### Task brief
Count lines, not occurrences: report how many lines in the records hold the string "true", and nothing else.

[Data excerpts]
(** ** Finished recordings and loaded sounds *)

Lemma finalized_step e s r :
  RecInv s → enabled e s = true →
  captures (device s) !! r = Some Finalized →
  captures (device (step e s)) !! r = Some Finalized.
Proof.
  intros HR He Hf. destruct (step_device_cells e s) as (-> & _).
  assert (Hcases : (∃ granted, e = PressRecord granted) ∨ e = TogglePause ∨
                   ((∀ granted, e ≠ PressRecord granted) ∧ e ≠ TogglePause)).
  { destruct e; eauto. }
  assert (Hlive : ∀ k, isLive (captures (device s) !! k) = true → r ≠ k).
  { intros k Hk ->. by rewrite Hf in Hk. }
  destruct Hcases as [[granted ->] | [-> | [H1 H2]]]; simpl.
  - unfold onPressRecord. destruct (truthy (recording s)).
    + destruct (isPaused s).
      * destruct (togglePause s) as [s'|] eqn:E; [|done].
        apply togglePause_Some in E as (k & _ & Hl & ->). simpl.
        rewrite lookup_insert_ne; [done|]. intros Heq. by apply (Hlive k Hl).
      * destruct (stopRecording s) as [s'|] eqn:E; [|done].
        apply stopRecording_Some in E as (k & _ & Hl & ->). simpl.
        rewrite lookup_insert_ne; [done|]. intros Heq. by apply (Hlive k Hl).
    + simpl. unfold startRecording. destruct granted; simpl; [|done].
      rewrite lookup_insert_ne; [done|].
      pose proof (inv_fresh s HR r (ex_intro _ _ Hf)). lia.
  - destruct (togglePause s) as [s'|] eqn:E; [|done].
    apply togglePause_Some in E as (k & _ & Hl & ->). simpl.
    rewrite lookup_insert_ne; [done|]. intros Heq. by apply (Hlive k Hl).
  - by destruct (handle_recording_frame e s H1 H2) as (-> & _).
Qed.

### Solved exercise
2